Please restate the following records word for word.

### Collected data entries
::::

(* ===== verification/AgentLoop.v ===== *)
(** * apps/provisioning-agent: the main loop of main.rs

    One iteration of [main]'s loop composed from the components it drives: the
    schedule and the wake-ups of the event task, the lease pool, the external
    reconciler and the job pipeline; health_probe.rs and stats.rs, whose
    readings the heartbeat and the traffic report carry.  The answers of the
    control plane, of vpn-admin and of the file system are inputs of an
    iteration, as in the components.  The heartbeat's other measurements
    (telemetry.rs) are not modelled. *)

From S2P Require Import Prelude Strs Authorization Json LeasePool ExternalAuth OpDedup ReportQueue Jobs Pacing WorkerClient.

(** ** Readings of the local Clash API *)

Module LocalProbes.
Section Probes.
Context {V : Type} `{HJ : JsonOps V}.

Inductive probe_error := Unreachable | BadStatus (status : Z) | BadBody.

(** [answer]: what the request to the Clash API gave. *)
Definition run_probe (answer : option (WorkerClient.Response (V := V))) : result Z probe_error :=
  match answer with
  | None => Err Unreachable
  | Some res =>
      if negb (WorkerClient.is_success (WorkerClient.status res)) then Err (BadStatus (WorkerClient.status res)) else
      let? v := ok_or (WorkerClient.body res) BadBody in
      ok_or (get_u64 v "delay") BadBody
  end.
Definition probe_data_plane (clash_api_url : option string) (answer : option (WorkerClient.Response (V := V))) : option bool * option Z :=
  match clash_api_url with
  | None => (None, None)
  | Some _ => match run_probe answer with Ok delay => (Some true, Some delay) | Err _ => (Some false, None) end
  end.

Record TrafficSample := { bytes_up : Z; bytes_down : Z; connections_open : Z }.
Definition read_traffic (answer : option (WorkerClient.Response (V := V))) : result TrafficSample probe_error :=
  match answer with
  | None => Err Unreachable
  | Some res =>
      if negb (WorkerClient.is_success (WorkerClient.status res)) then Err (BadStatus (WorkerClient.status res)) else
      let? v := ok_or (WorkerClient.body res) BadBody in
      let? up := ok_or (get_u64 v "uploadTotal") BadBody in
      let? down := ok_or (get_u64 v "downloadTotal") BadBody in
      let? open := match jget v "connections" with None => Ok [] | Some c => ok_or (jas_array c) BadBody end in
      Ok {| bytes_up := up; bytes_down := down; connections_open := Z.min (Z.of_nat (length open)) u32_max |}
  end.
End Probes.
End LocalProbes.

Module AgentLoop.
Import Pacing.

Definition TRAFFIC_INTERVAL : Z := secs 15.
Definition poll_interval (poll_interval_secs : Z) : Z := secs (clamp 1 60 poll_interval_secs).
Definition heartbeat_interval (heartbeat_interval_secs : Z) : Z := secs (clamp 10 60 heartbeat_interval_secs).
Definition reconcile_interval (reconcile_interval_secs : Z) : Z := secs (clamp 15 600 reconcile_interval_secs).

Section Loop.
Context {V : Type} `{HJ : JsonOps V}.
Context (jis_null : V -> bool) (format3339 : Z -> option string) (parse3339 : string -> option Z).
Context (error_text : Jobs.job_error -> string) (parse : V -> result ExternalAuth.ParsedSnapshot ExternalAuth.ext_error).
Context (lease_cfg : LeasePool.Config) (poll_secs heartbeat_secs : Z).

Record Agent := {
  schedule : Schedule;
  wakeups : Wakeups;
  next_heartbeat : Z;
  next_traffic : Z;
  lease_pool : option LeasePool.Pool;
  lease_world : LeasePool.World;
  external : option ExternalAuth.Reconciler;
  external_world : ExternalAuth.World;
  pipeline : Jobs.PState V }.

(** What one iteration meets: [wake_ops] is what the event task did since the
    previous decision, the [_end] fields are the instants read after a step. *)
Record Iteration := {
  wake_ops : list wake_op;
  start : Z;
  heartbeat_end : Z;
  traffic_end : Z;
  lease_env : LeasePool.Env (V := V);
  lease_end : Z;
  external_env : ExternalAuth.Env V;
  external_end : Z;
  claimed : result (option (Jobs.Job V)) Jobs.job_error;
  job_env : Jobs.PEnv V;
  claim_end : Z }.

(** A network step of an iteration: whether it was due, whether it ended
    without anything left to do, when. *)
Record Step := { was_due : bool; settled : bool; ended : Z }.
Record Ran := {
  began : Z; heartbeat_sent : bool; traffic_read : bool; leases_step : Step; authorizations_step : Step; claim_step : Step;
  sleep_at_most : Z }.

Definition decision (a : Agent) (i : Iteration) : Schedule * Wakeups * Due :=
  due (schedule a) (start i) (fold_left wake_apply (wake_ops i) (wakeups a)).

Definition with_sync_due (d : bool) (e : LeasePool.Env (V := V)) : LeasePool.Env :=
  {| LeasePool.now1 := LeasePool.now1 e; LeasePool.draw := LeasePool.draw e; LeasePool.save_planned := LeasePool.save_planned e;
     LeasePool.apply_reply := LeasePool.apply_reply e; LeasePool.save_applied := LeasePool.save_applied e;
     LeasePool.sync_due := d; LeasePool.sync_reply := LeasePool.sync_reply e; LeasePool.now2 := LeasePool.now2 e;
     LeasePool.save_synced := LeasePool.save_synced e |}.
Definition with_fetch_due (d : bool) (e : ExternalAuth.Env V) : ExternalAuth.Env V :=
  {| ExternalAuth.fetch := if d then ExternalAuth.fetch e else ExternalAuth.NotDue; ExternalAuth.save_adopted := ExternalAuth.save_adopted e;
     ExternalAuth.now := ExternalAuth.now e; ExternalAuth.apply_ok := ExternalAuth.apply_ok e;
     ExternalAuth.save_applied := ExternalAuth.save_applied e; ExternalAuth.ack_ok := ExternalAuth.ack_ok e;
     ExternalAuth.save_acked := ExternalAuth.save_acked e |}.

Definition lease_step (a : Agent) (i : Iteration) (d : bool) : option LeasePool.Pool * LeasePool.World * bool :=
  match lease_pool a with
  | None => (None, lease_world a, true)
  | Some p => let '(p, w, r) := LeasePool.tick format3339 parse3339 lease_cfg (with_sync_due d (lease_env i)) p (lease_world a) in (Some p, w, is_ok r)
  end.
Definition external_step (a : Agent) (i : Iteration) (d : bool) : option ExternalAuth.Reconciler * ExternalAuth.World * bool :=
  match external a with
  | None => (None, external_world a, true)
  | Some r => let '(r, w, res) := ExternalAuth.tick parse (with_fetch_due d (external_env i)) r (external_world a) in (Some r, w, is_ok res)
  end.
Definition claim_jobs (a : Agent) (i : Iteration) (d : bool) : Jobs.PState V * result bool Jobs.job_error :=
  if d then Jobs.poll_once jis_null parse3339 error_text (job_env i) (pipeline a) (claimed i) else (pipeline a, Ok false).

::::

### Response to this task
(* ===== verification/AgentLoop.v ===== *)
(** * apps/provisioning-agent: the main loop of main.rs

    One iteration of [main]'s loop composed from the components it drives: the
    schedule and the wake-ups of the event task, the lease pool, the external
    reconciler and the job pipeline; health_probe.rs and stats.rs, whose
    readings the heartbeat and the traffic report carry.  The answers of the
    control plane, of vpn-admin and of the file system are inputs of an
    iteration, as in the components.  The heartbeat's other measurements
    (telemetry.rs) are not modelled. *)

From S2P Require Import Prelude Strs Authorization Json LeasePool ExternalAuth OpDedup ReportQueue Jobs Pacing WorkerClient.

(** ** Readings of the local Clash API *)

Module LocalProbes.
Section Probes.
Context {V : Type} `{HJ : JsonOps V}.

Inductive probe_error := Unreachable | BadStatus (status : Z) | BadBody.

(** [answer]: what the request to the Clash API gave. *)
Definition run_probe (answer : option (WorkerClient.Response (V := V))) : result Z probe_error :=
  match answer with
  | None => Err Unreachable
  | Some res =>
      if negb (WorkerClient.is_success (WorkerClient.status res)) then Err (BadStatus (WorkerClient.status res)) else
      let? v := ok_or (WorkerClient.body res) BadBody in
      ok_or (get_u64 v "delay") BadBody
  end.
Definition probe_data_plane (clash_api_url : option string) (answer : option (WorkerClient.Response (V := V))) : option bool * option Z :=
  match clash_api_url with
  | None => (None, None)
  | Some _ => match run_probe answer with Ok delay => (Some true, Some delay) | Err _ => (Some false, None) end
  end.

Record TrafficSample := { bytes_up : Z; bytes_down : Z; connections_open : Z }.
Definition read_traffic (answer : option (WorkerClient.Response (V := V))) : result TrafficSample probe_error :=
  match answer with
  | None => Err Unreachable
  | Some res =>
      if negb (WorkerClient.is_success (WorkerClient.status res)) then Err (BadStatus (WorkerClient.status res)) else
      let? v := ok_or (WorkerClient.body res) BadBody in
      let? up := ok_or (get_u64 v "uploadTotal") BadBody in
      let? down := ok_or (get_u64 v "downloadTotal") BadBody in
      let? open := match jget v "connections" with None => Ok [] | Some c => ok_or (jas_array c) BadBody end in
      Ok {| bytes_up := up; bytes_down := down; connections_open := Z.min (Z.of_nat (length open)) u32_max |}
  end.
End Probes.
End LocalProbes.

Module AgentLoop.
Import Pacing.

Definition TRAFFIC_INTERVAL : Z := secs 15.
Definition poll_interval (poll_interval_secs : Z) : Z := secs (clamp 1 60 poll_interval_secs).
Definition heartbeat_interval (heartbeat_interval_secs : Z) : Z := secs (clamp 10 60 heartbeat_interval_secs).
Definition reconcile_interval (reconcile_interval_secs : Z) : Z := secs (clamp 15 600 reconcile_interval_secs).

Section Loop.
Context {V : Type} `{HJ : JsonOps V}.
Context (jis_null : V -> bool) (format3339 : Z -> option string) (parse3339 : string -> option Z).
Context (error_text : Jobs.job_error -> string) (parse : V -> result ExternalAuth.ParsedSnapshot ExternalAuth.ext_error).
Context (lease_cfg : LeasePool.Config) (poll_secs heartbeat_secs : Z).

Record Agent := {
  schedule : Schedule;
  wakeups : Wakeups;
  next_heartbeat : Z;
  next_traffic : Z;
  lease_pool : option LeasePool.Pool;
  lease_world : LeasePool.World;
  external : option ExternalAuth.Reconciler;
  external_world : ExternalAuth.World;
  pipeline : Jobs.PState V }.

(** What one iteration meets: [wake_ops] is what the event task did since the
    previous decision, the [_end] fields are the instants read after a step. *)
Record Iteration := {
  wake_ops : list wake_op;
  start : Z;
  heartbeat_end : Z;
  traffic_end : Z;
  lease_env : LeasePool.Env (V := V);
  lease_end : Z;
  external_env : ExternalAuth.Env V;
  external_end : Z;
  claimed : result (option (Jobs.Job V)) Jobs.job_error;
  job_env : Jobs.PEnv V;
  claim_end : Z }.

(** A network step of an iteration: whether it was due, whether it ended
    without anything left to do, when. *)
Record Step := { was_due : bool; settled : bool; ended : Z }.
Record Ran := {
  began : Z; heartbeat_sent : bool; traffic_read : bool; leases_step : Step; authorizations_step : Step; claim_step : Step;
  sleep_at_most : Z }.

Definition decision (a : Agent) (i : Iteration) : Schedule * Wakeups * Due :=
  due (schedule a) (start i) (fold_left wake_apply (wake_ops i) (wakeups a)).

Definition with_sync_due (d : bool) (e : LeasePool.Env (V := V)) : LeasePool.Env :=
  {| LeasePool.now1 := LeasePool.now1 e; LeasePool.draw := LeasePool.draw e; LeasePool.save_planned := LeasePool.save_planned e;
     LeasePool.apply_reply := LeasePool.apply_reply e; LeasePool.save_applied := LeasePool.save_applied e;
     LeasePool.sync_due := d; LeasePool.sync_reply := LeasePool.sync_reply e; LeasePool.now2 := LeasePool.now2 e;
     LeasePool.save_synced := LeasePool.save_synced e |}.
Definition with_fetch_due (d : bool) (e : ExternalAuth.Env V) : ExternalAuth.Env V :=
  {| ExternalAuth.fetch := if d then ExternalAuth.fetch e else ExternalAuth.NotDue; ExternalAuth.save_adopted := ExternalAuth.save_adopted e;
     ExternalAuth.now := ExternalAuth.now e; ExternalAuth.apply_ok := ExternalAuth.apply_ok e;
     ExternalAuth.save_applied := ExternalAuth.save_applied e; ExternalAuth.ack_ok := ExternalAuth.ack_ok e;
     ExternalAuth.save_acked := ExternalAuth.save_acked e |}.

Definition lease_step (a : Agent) (i : Iteration) (d : bool) : option LeasePool.Pool * LeasePool.World * bool :=
  match lease_pool a with
  | None => (None, lease_world a, true)
  | Some p => let '(p, w, r) := LeasePool.tick format3339 parse3339 lease_cfg (with_sync_due d (lease_env i)) p (lease_world a) in (Some p, w, is_ok r)
  end.
Definition external_step (a : Agent) (i : Iteration) (d : bool) : option ExternalAuth.Reconciler * ExternalAuth.World * bool :=
  match external a with
  | None => (None, external_world a, true)
  | Some r => let '(r, w, res) := ExternalAuth.tick parse (with_fetch_due d (external_env i)) r (external_world a) in (Some r, w, is_ok res)
  end.
Definition claim_jobs (a : Agent) (i : Iteration) (d : bool) : Jobs.PState V * result bool Jobs.job_error :=
  if d then Jobs.poll_once jis_null parse3339 error_text (job_env i) (pipeline a) (claimed i) else (pipeline a, Ok false).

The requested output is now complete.